Millions of his species used in research for decades, and nobody has bothered to find out whether I could safely give him a friggin' aspirin, and whether that would help.


  1. I feel your pain and indignation on this matter - but, my erudite friend, you may want to consider using smaller words when you search the googles. If you google : avain pain control : you'll get lots of hits.

    Apparently you can give Henery aspirin or butorphanol or carprofen, though no dosage information was available and several journal articles did - like you - bemoan the fact that pain in birds is a subject that has been little studied.

  2. Did 'dat. And many other non-latinate word combos. Lots of hits -- but no information.

    Except, as you found, abstracts that bemoan the lack of knowledge on pain in birds.

    And chickens?! They are not parrots, so fuggedaboutit.

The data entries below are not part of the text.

(** * Flowlib's flow model ([flowlib/model.py]): a shallow embedding

    The module builds the in-memory model of a NiFi flow out of parsed YAML
    records: [FlowElement.from_dict] is the polymorphic factory, the [id] and
    [parent_id] properties guard the identities, and [Flow] offers two lookup
    helpers.  Parsed records are Python values; exceptions are results;
    the in-place updates of the caller's record are threaded as state. *)

From stdpp Require Import gmap strings list fin_maps.
From Stdlib Require Import ZArith Ascii.

Set Warnings "-register-all".
Open Scope string_scope.

(** ** Exceptions and results *)

(** The exception classes the module can end in.  [FlowLibException] is the
    module's own; the others are Python's built-in ones, raised by the
    interpreter on a failed attribute, key, index or call. *)
Inductive exn : Set :=
| FlowLibException
| AttributeError
| TypeError
| KeyError
| IndexError
| ValueError.

Inductive result (A : Type) : Type :=
| Ok (a : A)
| Raise (e : exn).
Arguments Ok {A} a.
Arguments Raise {A} e.

#[global] Instance result_ret : MRet result := fun _ a => Ok a.
#[global] Instance result_bind : MBind result :=
  fun _ _ f m => match m with Ok a => f a | Raise e => Raise e end.

(** ** Python values *)

(** What a YAML or JSON parser hands over: scalars, lists and mappings with
    string keys. *)
Inductive pyval : Type :=
| PNone
| PBool (b : bool)
| PInt (z : Z)
| PStr (s : string)
| PList (l : list pyval)
| PDict (d : gmap string pyval).
Lemma sort_fold_perm l : forall sorted,
  Permutation (sorted ++ l)
    (fold_left (fun sorted x => sort_insert comparefn x sorted) l sorted).
Proof.
  induction l as [|x l IH]; intros sorted; simpl.
  - now rewrite app_nil_r.
  - rewrite <- IH. rewrite <- sort_insert_perm.
    symmetry. apply Permutation_middle.
Qed.

Lemma Array_sort_perm l : Permutation l (Array_sort comparefn l).
Proof. exact (sort_fold_perm l []). Qed.

Lemma sort_insert_sorted x l :
  StronglySorted le l -> StronglySorted le (sort_insert comparefn x l).
Proof.
  induction 1 as [|y l Hl IH Hy]; simpl.
  - repeat constructor.
  - destruct (comparefn x y <? 0) eqn:Hc.
    + constructor; [now constructor|].
      constructor; [now apply before_le|].
      eapply Forall_impl; [exact Hy|].
      intros z Hz. eapply le_trans; [apply before_le; exact Hc | exact Hz].
    + constructor; [exact IH|].
      apply (Permutation_Forall (sort_insert_perm x l)).
      constructor; [now apply after_le | exact Hy].
Qed.

Lemma sort_fold_sorted l : forall sorted,
  StronglySorted le sorted ->
  StronglySorted le (fold_left (fun sorted x => sort_insert comparefn x sorted) l sorted).
Proof.
  induction l as [|x l IH]; intros sorted Hs; simpl; [exact Hs|].
  apply IH. now apply sort_insert_sorted.
Qed.

Lemma Array_sort_sorted l : StronglySorted le (Array_sort comparefn l).
Proof. apply sort_fold_sorted. constructor. Qed.

End ArraySortFacts.

Lemma by_origin_before x y : (by_origin x y <? 0) = true -> origin_le x y.
Proof.
  unfold by_origin, origin_le, String.le, String.ltb, String.leb.
  rewrite (String.compare_antisym (TransactionStruct.origin x) (TransactionStruct.origin y)).
  destruct (String.compare (TransactionStruct.origin y) (TransactionStruct.origin x));
    simpl; intros Hc; try discriminate; exact I.
Qed.

Lemma by_origin_after x y : (by_origin x y <? 0) = false -> origin_le y x.
Proof.
  unfold by_origin, origin_le, String.le, String.ltb, String.leb.
  destruct (String.compare (TransactionStruct.origin y) (TransactionStruct.origin x));
    simpl; intros Hc; try discriminate; exact I.
Qed.

Lemma origin_le_trans x y z : origin_le x y -> origin_le y z -> origin_le x z.
Proof. unfold origin_le. intros Hxy Hyz. etrans; eassumption. Qed.

Lemma sorted_by_origin tx : StronglySorted origin_le (Array_sort by_origin tx).
Proof.
  apply Array_sort_sorted;
    [exact by_origin_before | exact by_origin_after | exact origin_le_trans].
Qed.

(** ** Blocks *)

Section BlockFacts.
Context `{Externals}.

Lemma hash_input_text p v t h tx tx' :
  hash_input p v t h tx = hash_input p v t h tx' ->
  JSON_stringify (tx_json tx) = JSON_stringify (tx_json tx').
Proof.
  unfold hash_input. intros Heq.
  now do 4 apply (inj (String.app _)) in Heq.
Qed.

(** C1 (as amended): the hash of a block built by the constructor, and
    the value of [Block.blockHash] on any block, is the hash of
    [previousHash + version + timestamp + height + JSON.stringify(tx)]
    over the block's own fields, [tx] being the array the block carries,
    which in a built block is the transactions handed in, in ascending
    order of origin; so [blockHash] recomputes the hash of a built block.
    The text of [JSON.stringify] is not a canonical one: it follows the
    order in which each object holds its properties, and two arrays whose
    first transactions begin with different properties give different
    texts to hash, whatever their data. *)
Theorem block_hash_covers_fields :
  (forall previousBlock tx wallet now,
     let B := Block.get (Block.new previousBlock tx wallet now) in
     BlockStruct.hash B =
       ChainUtil_hash
         (hash_input (BlockStruct.previousHash B) (BlockStruct.version B)
            (BlockStruct.timestamp B) (BlockStruct.height B) (BlockStruct.tx B))
     /\ Permutation tx (BlockStruct.tx B)
     /\ StronglySorted origin_le (BlockStruct.tx B)
     /\ Block.blockHash B = BlockStruct.hash B)
  /\ (forall block,
        Block.blockHash block =
          ChainUtil_hash
            (hash_input (BlockStruct.previousHash block) (BlockStruct.version block)
               (BlockStruct.timestamp block) (BlockStruct.height block)
               (BlockStruct.tx block)))
  /\ (forall previousHash version timestamp height x x' rest rest',
        TransactionStruct.keys x = TransactionStruct.literal_keys ->
        TransactionStruct.keys x' = [ "sig"; "ident"; "origin"; "timestamp"; "commands" ] ->
        hash_input previousHash version timestamp height (x :: rest)
        <> hash_input previousHash version timestamp height (x' :: rest')).
Proof.
  split; [|split].
  - intros previousBlock tx wallet now B. subst B. simpl.
    split; [reflexivity|]. split; [apply Array_sort_perm|].
    split; [apply sorted_by_origin | reflexivity].
  - intros block. reflexivity.
  - intros previousHash version timestamp height x x' rest rest' Hk Hk' Heq.
    apply hash_input_text in Heq. revert Heq.
    unfold tx_json. cbn [List.map].
    unfold TransactionStruct.to_json, TransactionStruct.to_object.
    rewrite Hk, Hk'. simpl.
    destruct (List.map _ rest), (List.map _ rest'); simpl; discriminate.
Qed.
(** * mcp-memory-sqlite: the knowledge-graph store and its text search

    A shallow embedding of the two [DatabaseManager] clients of the
    repository:

    - [TextClient]: the text-only client, the [DatabaseManager] that the
      server's [index.ts] calls (relevance-ranked, limited search; no
      embeddings);
    - [VecClient]: [src/db/client.ts], the client that keeps embeddings in
      the [entities_vec] virtual table of sqlite-vec.

    Both run prepared SQL statements against one SQLite connection opened
    with [foreign_keys = ON].  The statements are embedded as functions on
    an explicit [database] value (one list of rows per table, in rowid
    order); the JavaScript around them is embedded in a small state and
    exception monad, with [db.transaction] as rollback on a throw.

    What the model takes from SQLite and sqlite-vec:
    - foreign keys are enforced: a statement that inserts a row whose
      parent key is missing, or deletes a row that is still referenced,
      fails with [FOREIGN KEY constraint failed];
    - [INSERT OR IGNORE] skips a row that conflicts with a UNIQUE
      constraint; it does not cover foreign keys;
    - a table without AUTOINCREMENT numbers a new row one past its largest
      rowid; a [vec0] table numbers a row inserted without a rowid itself,
      one past the largest rowid it has handed out;
    - [LIKE] folds ASCII case, [%] and [_] are its wildcards and nothing
      escapes them unless an ESCAPE clause is given;
    - a SELECT without ORDER BY returns the rows in rowid order, and rows
      with equal ORDER BY keys come in that order.

    Conventions of the model:
    - a JavaScript string is a [string] whose characters stand for the code
      points U+0000..U+00FF;
    - a JavaScript [number] is a binary64 [float]; a result-count limit is
      an integer [Z];
    - a [Buffer] made from a [Float32Array] is the list of its binary32
      elements, each kept as the binary64 value it denotes;
    - [created_at] is the value of [CURRENT_TIMESTAMP] (seconds) supplied by
      the caller of an operation as [now];
    - the columns [id] and [created_at] of [observations] and [relations]
      are filled by their defaults and never read by the clients; the model
      keeps the rows in insertion order and leaves the two columns out. *)

From Stdlib Require Import ZArith List Bool Ascii String Lia Floats.
From Stdlib Require Import Sorting.Sorted Sorting.Permutation.
From Stdlib Require Import DecimalString.
Import ListNotations.

Local Open Scope string_scope.
Local Open Scope Z_scope.

Set Implicit Arguments.

(* ================================================================== *)
(** * JavaScript strings *)
(* ================================================================== *)

Module Js.

(** White space and line terminators of [String.prototype.trim] and of the
    regular expression class [\s], among the code points below 256. *)
Definition is_space (c : ascii) : bool :=
  let n := nat_of_ascii c in
  ((9 <=? n) && (n <=? 13) || (n =? 32) || (n =? 160))%nat.

Fixpoint trim_start (s : string) : string :=
  match s with
  | EmptyString => EmptyString
  | String c s' => if is_space c then trim_start s' else s
  end.

(** [trim_end] keeps a character when it is not white space or when
    something that is not white space follows it. *)
Fixpoint trim_end (s : string) : string :=
  match s with
  | EmptyString => EmptyString
  | String c s' =>
      match trim_end s' with
      | EmptyString => if is_space c then EmptyString else String c EmptyString
      | t => String c t
      end
  end.

Definition trim (s : string) : string := trim_end (trim_start s).

Definition is_empty (s : string) : bool :=
  match s with EmptyString => true | _ => false end.

(** [s.trim() === ''] *)
Definition blank (s : string) : bool := is_empty (trim s).

(** The character class [[\s_-]]. *)
Definition is_separator (c : ascii) : bool :=
  is_space c || Ascii.eqb c "_" || Ascii.eqb c "-".

(** [s.replace(/[\s_-]+/g, '%')]: every maximal run of separators becomes
    one [%].  [in_run] tells that the previous character was a separator,
    whose run has already been replaced. *)
Fixpoint replace_separator_runs (in_run : bool) (s : string) : string :=
  match s with
  | EmptyString => EmptyString
  | String c s' =>
      if is_separator c
      then if in_run then replace_separator_runs true s'
           else String "%" (replace_separator_runs true s')
      else String c (replace_separator_runs false s')
  end.
Definition ret {A : Type} (a : A) : M A := fun st => (a, st).

Definition bind {A B : Type} (m : M A) (k : A -> M B) : M B :=
  fun st => let '(a, st') := m st in k a st'.

Notation "x <- m ;; k" := (bind m (fun x => k))
  (at level 61, m at next level, right associativity).
Notation "m ;;; k" := (bind m (fun _ => k))
  (at level 61, right associativity).

(** A [for] loop whose body does not read its counter, run [n] times on
    the loop-carried variables. *)
Fixpoint for_loop {S : Type} (n : nat) (body : S -> M S) (s : S) : M S :=
  match n with
  | O => ret s
  | Datatypes.S n' => s' <- body s ;; for_loop n' body s'
  end.

(** [rng.rand()] *)
Definition rng_rand : M float :=
  fun st =>
    let '(v, r') := Rng.next (g_rng st) in
    (v, {| g_rng := r'; g_scene := g_scene st;
           g_patches := g_patches st; g_paths := g_paths st |}).

(** [scene.add(o1, ..., on)] *)
Definition scene_add (os : list Object3D) : M unit :=
  fun st =>
    (tt, {| g_rng := g_rng st; g_scene := g_scene st ++ os;
            g_patches := g_patches st; g_paths := g_paths st |}).

Definition patches_push (p : patch) : M unit :=
  fun st =>
    (tt, {| g_rng := g_rng st; g_scene := g_scene st;
            g_patches := g_patches st ++ [p]; g_paths := g_paths st |}).

Definition paths_push (p : path) : M unit :=
  fun st =>
    (tt, {| g_rng := g_rng st; g_scene := g_scene st;
            g_patches := g_patches st; g_paths := g_paths st ++ [p] |}).

(** *** Number literals of the module *)

Definition n (z : Z) : float := Num.of_Z z.
Definition half_pi_neg : float := (- Num.PI) / n 2.

Definition standard (color : Z) (roughness : float) : Material :=
  [("color"%string, VColor color); ("roughness"%string, VNum roughness)].

Section Generator.

Variables Math_cos Math_sin : float -> float.
Variable Math_atan2 : float -> float -> float.

(** [addPathSegment(scene, pathMat, x, z, w, l, rotY)] *)
Definition addPathSegment (pathMat : Material) (x z w l rotY : float)
  : M Mesh :=
  let seg := {| geometry := BoxGeometry w (Num.dec 8 100) l;
                material := pathMat;
                position := (x, Num.dec 4 100, z);
                rotation := (Num.zero, rotY, Num.zero) |} in
  scene_add [OMesh seg] ;;; ret seg.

    I don't think "mammal pain control" would give us much good information, cuz it turns out, a rat is not a pig is not a dog is not a boy. And absolutely nothing is a cat.

    I guess, like newborn babies, chickens can't feel it.

  3. Oh, and the Merck Veterinary Manual, though it has a handy table of pain medications used in LIZARDS, has apparently NO information on pain or pain control in its large poultry section.

  4. Aspirin dissolved in water is recommended - specifically for poultry - by Mississippi State U at 25 grains (5, 5-grain tablets)/gallon or 324 mg/gallon of drinking water. The dosage rate is about 25 mg/lb body weight per day.

  5. I'm a little miffed at that article for slanting the story as "a terrible kind of thing that used to happen, back in the bad old days." Dogs and cats are still stolen every day and sold for medical research.

    Here in Washington, the UW has frequently come under fire for buying stolen animals for use in their cardiology and pulmonary studies. In theory they now check the paperwork carefully. In practice, you'll notice that the majority of missing dogs in the greater Seattle area are large breeds with broad chests (huskies, labs, etc).

    Stolen For Profit (published 1995) lays all of this out in an interesting, informative, and thoroughly depressing manner.

  6. Erika, Part IV, up today, is starting to address this.

    I have the book Stolen for Profit; it's one of the reasons my guys are chipped, tattooed, and protected by a deranged shotgun-owning Momma.

    Our good friend Donald McCaig dramatized the plight of the stolen dog in research in Nop's Trials.

    I suspect that nowadays, larger numbers of dogs are stolen for puppymill breeding stock than for the cardio lab. This is especially true since the fad for "designer" mongrels has freed the millers up from any need to even pretend documentation on the parents. Poodles of all sizes and little mop dogs of various sorts would be most vulnerable.

  7. It is frustrating. I remember when our rooster got into a fight with an urban predator.

    We opted to let him heal but he never recovered mentally and eventually died.

    Hard to make that choice--a humane kill or let him live for another day.

    Great post on an issue many people don't even think about.

    Just read some interesting lab animal welfare stuff the other would be nice if they all were given the same consideration as other animals--but there is a vast difference between those too depending where you are and what industry the animal does (or does not) dwell.